Les applications médicales sont amenées à gagner en importance: peu coûteux, les capteurs optiques peuvent facilement être insérés dans un cathéter en raison de leur petite taille, offrant ainsi les conditions idéales pour le monitoring de patient·e·s – dans le cas d’un examen IRM ou CT Scanner, c’est même la seule option. Une autre possibilité est d’intégrer les capteurs aux vêtements portés pendant un examen. Les applications potentielles dans le secteur du bâtiment recouvrent la protection anti-intrusion, l’alerte en cas de tremblement de terre ainsi que la surveillance systématique d’infrastructures publiques, de canalisations ou de routes.
Cette technologie innovante favorise le développement d’instruments à haute valeur ajoutée et s’appuie sur une main-d’œuvre très qualifiée. Elle s’inscrit dans une tradition industrielle suisse, la fabrication de précision. Dans bien des cas, le «Swiss made» peut être un plus décisif, car il en va de la sécurité et du contrôle des infrastructures critiques. Les capteurs optiques font partie d’une gamme de produits dans laquelle la Suisse peut démontrer son excellence et qui, par ailleurs, vise un marché mondial. Au-delà de ces aspects, cette technologie peut permettre à la Suisse de jouer un rôle de locomotive en lien avec une préoccupation des sociétés civiles à travers le monde, qui a pour but des infrastructures sûres et efficaces sur le plan énergétique.

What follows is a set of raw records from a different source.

Lemma initial_state_wf (e : eff) : effect_wf initial_state e.
Proof.
  split; [constructor|]. intros r. simpl. split; [discriminate | intros []].
Qed.

Lemma initial_state_clear (bit : Z) : markers_clear bit initial_state.
Proof. intros r d H. discriminate. Qed.

Lemma search_method_subscribes_to_all_elements_witness :
  fn (search_defs 2%nat) = reads_body (search_method_reads 5 3) /\
  active (effects initial_state 2%nat) = true /\
  deferStop (effects initial_state 2%nat) = false /\
  chain_has 0 initial_state (activeEffect initial_state) 2%nat = Some false /\
  0 <= effectTrackDepth initial_state < maxMarkerBits /\
  effect_wf initial_state 2%nat /\
  markers_clear (shl1 (effectTrackDepth initial_state + 1)) initial_state /\
  exists st',
    run search_defs sample_StringToNumber sample_ObjectToNumber sample_roundtrips
        1 initial_state 2%nat = Some (st', [EvFn 2%nat], false) /\
    dep_has st' (5%nat, KStr "2") 2%nat = true /\
    dep_has st' (5%nat, KStr "3") 2%nat = false.
Proof.
  assert (H1 : 0 <= effectTrackDepth initial_state < maxMarkerBits)
    by (simpl; unfold maxMarkerBits; lia).
  do 4 (split; [reflexivity|]). split; [exact H1|].
  split; [apply initial_state_wf|]. split; [apply initial_state_clear|].
  destruct (@search_method_subscribes_to_all_elements search_defs
              sample_StringToNumber sample_ObjectToNumber sample_roundtrips 0
              initial_state 2%nat 5%nat 3%nat eq_refl eq_refl eq_refl eq_refl H1
              (initial_state_wf 2%nat) (initial_state_clear _))
    as (st' & Hrun & Hsub & _).
  exists st'. split; [exact Hrun|]. split.
  - apply Hsub. right. exists 2%nat. split; [lia | reflexivity].
  - apply not_true_iff_false. intros H. apply Hsub in H.
    destruct H as [H|(i & Hi & H)]; [discriminate|].
    destruct i as [|[|[|i]]]; try discriminate. lia.
Defined.
(** * Web Search Microservice (app.py)

    A shallow embedding of the FastAPI service of [src/app.py]: the module
    initialisation (credential check), the request and response models, and
    the three handlers [health_check], [perform_search] and [quick_search].

    Python values are the JSON-shaped values the handlers exchange with the
    client and with the Tavily provider.  Exceptions are values of an error
    monad.  The provider and Pydantic's scalar validators are library code:
    the provider is a client object with a [search] method, Pydantic is an
    interface with the laws every version of it satisfies. *)

From Stdlib Require Import ZArith Floats.
From stdpp Require Import base option list gmap strings.

Set Warnings "-register-all".

(** ** Python values *)

Inductive pyval :=
| PNone
| PBool (b : bool)
| PInt (n : Z)
| PFloat (f : float)
| PStr (s : string)
| PList (l : list pyval)
| PDict (d : gmap string pyval).

(** [type(v).__name__] *)
Definition type_name (v : pyval) : string :=
  match v with
  | PNone => "NoneType"
  | PBool _ => "bool"
  | PInt _ => "int"
  | PFloat _ => "float"
  | PStr _ => "str"
  | PList _ => "list"
  | PDict _ => "dict"
  end.

(** An [Optional[T]] attribute as a Python value. *)
Definition py_option {A} (f : A → pyval) (o : option A) : pyval :=
  match o with
  | Some x => f x
  | None => PNone
  end.

(** A [List[str]] attribute as a Python value. *)
Definition py_strs (l : list string) : pyval := PList (PStr <$> l).

(** ** Exceptions and the error monad *)

(** An exception: its class and what [str(e)] gives. *)
Record exn := Raise { exn_class : string; exn_str : string }.

Definition result (A : Type) : Type := exn + A.

#[global] Instance result_ret : MRet result := λ A x, inr x.
#[global] Instance result_bind : MBind result :=
  λ A B f m, match m with inl e => inl e | inr x => f x end.
(** C10. Vertex lookup has no lower bound check: the index [-n] with
    [1 <= n <= len] selects the entry at [len - n]; and for each kind a
    boundary whose leaves lie in [-len, len) dereferences without an
    exception, a negative leaf [i] giving the entry at [len + i]. *)
Theorem dereference_boundary_negative_index :
  (forall (vs : list pyval) (n : Z),
      1 <= n <= vlen vs ->
      exists v, nth_error vs (Z.to_nat (vlen vs - n)) = Some v /\
                py_getitem (PList vs) (PInt (- n)) = Ok v) /\
  (forall (k : GeometryKind) (s : string) (boundary : pyval) (vs : list pyval),
      names_kind s k ->
      truthy boundary = true ->
      leaves_ok (in_wrapped_range vs) (kind_depth k) boundary = true ->
      exists out,
        Geometry._dereference_boundary (PStr s) boundary (PList vs) = Ok out /\
        shaped (wrapped_vertex_at vs) (kind_depth k) boundary out).
Proof.
  split.
  - intros vs n Hn.
    destruct (seq_index_wrapped vs (- n)) as [v [Hv Hw]].
    + unfold in_wrapped_range. apply andb_true_intro.
      split; [apply Z.leb_le | apply Z.ltb_lt]; lia.
    + exists v. unfold wrapped_vertex_at in Hw.
      replace (- n <? 0) with true in Hw by (symmetry; apply Z.ltb_lt; lia).
      replace (vlen vs + - n) with (vlen vs - n) in Hw by lia.
      split; [assumption |]. cbn. now rewrite Hv.
  - intros k s boundary vs Hs Ht Hl.
    rewrite (dereference_boundary_deep k s boundary (PList vs) Hs Ht).
    apply (deep_shaped (py_getitem (PList vs)) (in_wrapped_range vs)); [| assumption].
    intros i Hi. destruct (seq_index_wrapped vs i Hi) as [v [Hv Hat]].
    exists v. cbn. now rewrite Hv.
Qed.

Lemma dereference_boundary_negative_index_witness :
  (exists v, nth_error triangle_vertices (Z.to_nat (vlen triangle_vertices - 1)) = Some v /\
             py_getitem (PList triangle_vertices) (PInt (- 1)) = Ok v) /\
  (exists out,
      Geometry._dereference_boundary (PStr "multipoint") (PList [PInt (-1); PInt (-3)])
        (PList triangle_vertices) = Ok out /\
      shaped (wrapped_vertex_at triangle_vertices) (kind_depth MultiPoint)
        (PList [PInt (-1); PInt (-3)]) out).
Proof.
  split.
  - apply (proj1 dereference_boundary_negative_index triangle_vertices 1).
    unfold vlen; cbn; lia.
  - apply (proj2 dereference_boundary_negative_index MultiPoint "multipoint");
      reflexivity.
Defined.

(** ** The surface index *)

Lemma index_loops (l : list pyval) :
  truthy (PList l) = true ->
  SemanticSurface._index_surface_boundaries (PList l) = for_enum index_i l 0%nat [].
Proof.
  destruct l as [| x l]; [discriminate |]. intros _.
  unfold SemanticSurface._index_surface_boundaries.
  cbn [truthy negb py_len bind].
  destruct (Z.of_nat (Datatypes.length (x :: l)) =? 0) eqn:E.
  - apply Z.eqb_eq in E. cbn [Datatypes.length] in E. lia.
  - reflexivity.
Qed.

Lemma pykey_eqb_eq (a b : pykey) : pykey_eqb a b = true <-> a = b.
Proof.
  destruct a, b; cbn; try (split; [discriminate | intros H; discriminate H]);
    try (split; reflexivity).
  - rewrite Z.eqb_eq. split; [intros -> | intros [= ->]]; reflexivity.
  - rewrite String.eqb_eq. split; [intros -> | intros [= ->]]; reflexivity.
Qed.

Lemma pykey_eqb_refl (a : pykey) : pykey_eqb a a = true.
Proof. now apply pykey_eqb_eq. Qed.

Lemma KInt_eqb (a b : Z) : pykey_eqb (KInt a) (KInt b) = (a =? b).
Proof. reflexivity. Qed.

Lemma pykey_eqb_spec (a b : pykey) : reflect (a = b) (pykey_eqb a b).
Proof. apply iff_reflect. symmetry. apply pykey_eqb_eq. Qed.

Lemma get_set (k k' : pykey) (v : list address) (st : SurfaceIndex) :
  assoc_get pykey_eqb k' (assoc_set pykey_eqb k v st)
  = if pykey_eqb k' k then Some v else assoc_get pykey_eqb k' st.
Proof.
  induction st as [| [k0 v0] st IH]; cbn; [reflexivity |].
  destruct (pykey_eqb_spec k k0) as [-> | Hk]; cbn.
  - destruct (pykey_eqb k' k0); reflexivity.
  - rewrite IH. destruct (pykey_eqb_spec k' k0) as [-> | Hk'].
    + destruct (pykey_eqb_spec k0 k) as [E | _]; [now symmetry in E | reflexivity].
    + reflexivity.
Qed.

Lemma get_update (k k' : pykey) (f : list address -> list address) (st : SurfaceIndex) :
  assoc_get pykey_eqb k' (assoc_update pykey_eqb k f st)
  = if pykey_eqb k' k then option_map f (assoc_get pykey_eqb k' st)
    else assoc_get pykey_eqb k' st.
Proof.
  induction st as [| [k0 v0] st IH]; cbn.
  - destruct (pykey_eqb k' k); reflexivity.
  - destruct (pykey_eqb_spec k k0) as [-> | Hk]; cbn.
    + destruct (pykey_eqb k' k0); reflexivity.
    + rewrite IH. destruct (pykey_eqb_spec k' k0) as [-> | Hk'].
      * destruct (pykey_eqb_spec k0 k) as [E | _]; [now symmetry in E | reflexivity].
      * reflexivity.
Qed.

Lemma get_add_occurrence (k' : pykey) (a : address) (id : Z) (st : SurfaceIndex) :
  assoc_get pykey_eqb k' (add_occurrence st (a, id))
  = appended (KInt id) k' a (assoc_get pykey_eqb k' st).
Proof.
  unfold add_occurrence, appended, assoc_mem. cbn [fst snd].
  destruct (assoc_get pykey_eqb (KInt id) st) as [l |] eqn:E; cbn [negb].
  - rewrite get_update.
    destruct (pykey_eqb_spec k' (KInt id)) as [-> | _]; [| reflexivity].
    now rewrite E.
  - rewrite get_set.
    destruct (pykey_eqb_spec k' (KInt id)) as [-> | _]; [| reflexivity].
    now rewrite E.
Qed.

Lemma extended_app (old : option (list address)) (l1 l2 : list address) :
  extended (extended old l1) l2 = extended old (l1 ++ l2).
Proof.
  destruct l1 as [| a l1]; [reflexivity |].
  destruct l2 as [| b l2]; cbn.
  - now rewrite app_nil_r.
  - destruct old; cbn; [now rewrite <- app_assoc | reflexivity].
Qed.

(** What the index holds under an identifier after a run of recordings:
    the addresses it held, then those of the run, in order. *)
Lemma get_record_all (id : Z) (ps : list (address * Z)) :
  forall st,
    assoc_get pykey_eqb (KInt id) (record_all ps st)
    = extended (assoc_get pykey_eqb (KInt id) st) (addresses_of id ps).
Proof.
  unfold record_all, addresses_of.
  induction ps as [| [a z] ps IH]; intros st; cbn [fold_left filter map snd].
  - reflexivity.
  - rewrite IH, get_add_occurrence. unfold appended. rewrite KInt_eqb.
    rewrite (Z.eqb_sym id z).
    destruct (z =? id) eqn:E; [| reflexivity].
    cbn [map fst].
    change (a :: map fst (filter (fun p => snd p =? id) ps))
      with ([a] ++ map fst (filter (fun p => snd p =? id) ps)).
    rewrite <- extended_app.
    destruct (assoc_get pykey_eqb (KInt id) st); reflexivity.
Qed.

(** Recording integer occurrences creates integer keys only. *)
Lemma keys_record_all (k : pykey) (ps : list (address * Z)) :
  forall st,
    (forall id, k <> KInt id) ->
    assoc_get pykey_eqb k (record_all ps st) = assoc_get pykey_eqb k st.
Proof.
  unfold record_all.
  induction ps as [| [a z] ps IH]; intros st Hk; cbn [fold_left]; [reflexivity |].
  rewrite IH by assumption. rewrite get_add_occurrence. unfold appended.
  destruct (pykey_eqb_spec k (KInt z)) as [E | _]; [now apply Hk in E | reflexivity].
Qed.

Lemma record_all_app (ps qs : list (address * Z)) (st : SurfaceIndex) :
  record_all (ps ++ qs) st = record_all qs (record_all ps st).
Proof. apply fold_left_app. Qed.

Lemma record_address_int (z : Z) (a : address) (st : SurfaceIndex) :
  SemanticSurface.record_address (PInt z) a st = Ok (record_all [(a, z)] st).
Proof.
  unfold SemanticSurface.record_address, record_all, add_occurrence. cbn.
  destruct (assoc_mem pykey_eqb (KInt z) st); reflexivity.
Qed.

(** A loop whose body records the occurrences [lv i x] of each element
    records those of all elements, in order. *)
Lemma for_enum_record_all (body : nat -> pyval -> SurfaceIndex -> result SurfaceIndex)
      (P : pyval -> bool) (lv : nat -> pyval -> list (address * Z)) :
  (forall i x st, P x = true -> body i x st = Ok (record_all (lv i x) st)) ->
  forall l i0 st,
    forallb P l = true ->
    for_enum body l i0 st
    = Ok (record_all (flat_map (fun ix => lv (fst ix) (snd ix)) (enum_from i0 l)) st).
Proof.
  intros Hbody. induction l as [| x l IH]; intros i0 st Hl; cbn in *.
  - reflexivity.
  - apply andb_prop in Hl. destruct Hl as [Hx Hl].
    rewrite (Hbody i0 x st Hx). cbn [bind].
    rewrite (IH (S i0) _ Hl). now rewrite record_all_app.
Qed.

Lemma index_k_leaves (i j k : nat) (x : pyval) (st : SurfaceIndex) :
  values_ok 0 x = true ->
  index_k i j k x st = Ok (record_all (leaves 0 [i; j; k]%nat x) st).
Proof.
  destruct x; cbn; try discriminate; intros _.
  - reflexivity.
  - unfold index_k. cbn. apply record_address_int.
Qed.

Lemma index_j_leaves (i j : nat) (x : pyval) (st : SurfaceIndex) :
  values_ok 1 x = true ->
  index_j i j x st = Ok (record_all (leaves 1 [i; j]%nat x) st).
Proof.
  destruct x; cbn [values_ok]; try discriminate; intros H.
  - reflexivity.
  - unfold index_j. cbn. apply record_address_int.
  - unfold index_j. cbn [is_None negb isinstance_list py_iter bind].
    apply (for_enum_record_all (index_k i j) (values_ok 0)
             (fun k y => leaves 0 [i; j; k]%nat y)); [| assumption].
    intros k y st' Hy. now apply index_k_leaves.
Qed.

Lemma index_i_leaves (i : nat) (x : pyval) (st : SurfaceIndex) :
  values_ok 2 x = true ->
  index_i i x st = Ok (record_all (leaves 2 [i]%nat x) st).
Proof.
  destruct x; cbn [values_ok]; try discriminate; intros H.
  - reflexivity.
  - unfold index_i. cbn. apply record_address_int.
  - unfold index_i. cbn [is_None negb isinstance_list py_iter bind].
    apply (for_enum_record_all (index_j i) (values_ok 1)
             (fun j y => leaves 1 [i; j]%nat y)); [| assumption].
    intros j y st' Hy. now apply index_j_leaves.
Qed.

(** On a values array at most three levels deep the indexer records the
    occurrences of the array, in traversal order, into an empty index. *)
Lemma index_records_occurrences (l : list pyval) :
  forallb (values_ok 2) l = true ->
  SemanticSurface._index_surface_boundaries (PList l)
  = Ok (record_all (occurrences (PList l)) []).
Proof.
  intros H. destruct l as [| x l]; [reflexivity |].
  rewrite index_loops by reflexivity.
  apply (for_enum_record_all index_i (values_ok 2)
           (fun i y => leaves 2 [i]%nat y)); [| assumption].
  intros i y st Hy. now apply index_i_leaves.
Qed.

Les enjeux techniques et technologiques résident dans les coûts élevés des unités d’interrogation (10 000–100 000 francs suisses). Il s’agit d’un facteur extrêmement limitant dans le domaine du bâtiment sachant que la surveillance de constructions nécessite un grand nombre de points de mesure. Une approche possible est vue dans les circuits intégrés photoniques. Toutefois, le secteur du bâtiment est plutôt conservateur et n’adopte de nouvelles technologies qu’assez lentement.
Sur le plan de la société civile, le fait de collecter des volumes importants de données peut être perçu comme une menace à la vie privée; il est donc indiqué d’ajuster le cadre juridique en temps voulu afin d’éviter une éventuelle utilisation abusive de ces données.
Jusqu’à présent, la recherche portant sur les fibres optiques n’a pas été soutenue par un vaste programme scientifique national mais par des entreprises de télécommunications. Les innovations se feront dans des structures jeunes et pas dans les grandes entreprises et on ne peut donc que recommander une structuration appropriée de la promotion économique (cantonale). Pour l’heure, les entreprises suisses occupent toujours la tête du peloton sur des marchés de niche, mais la concurrence européenne et chinoise fait des progrès rapides qui lui permettront certainement de combler l’écart.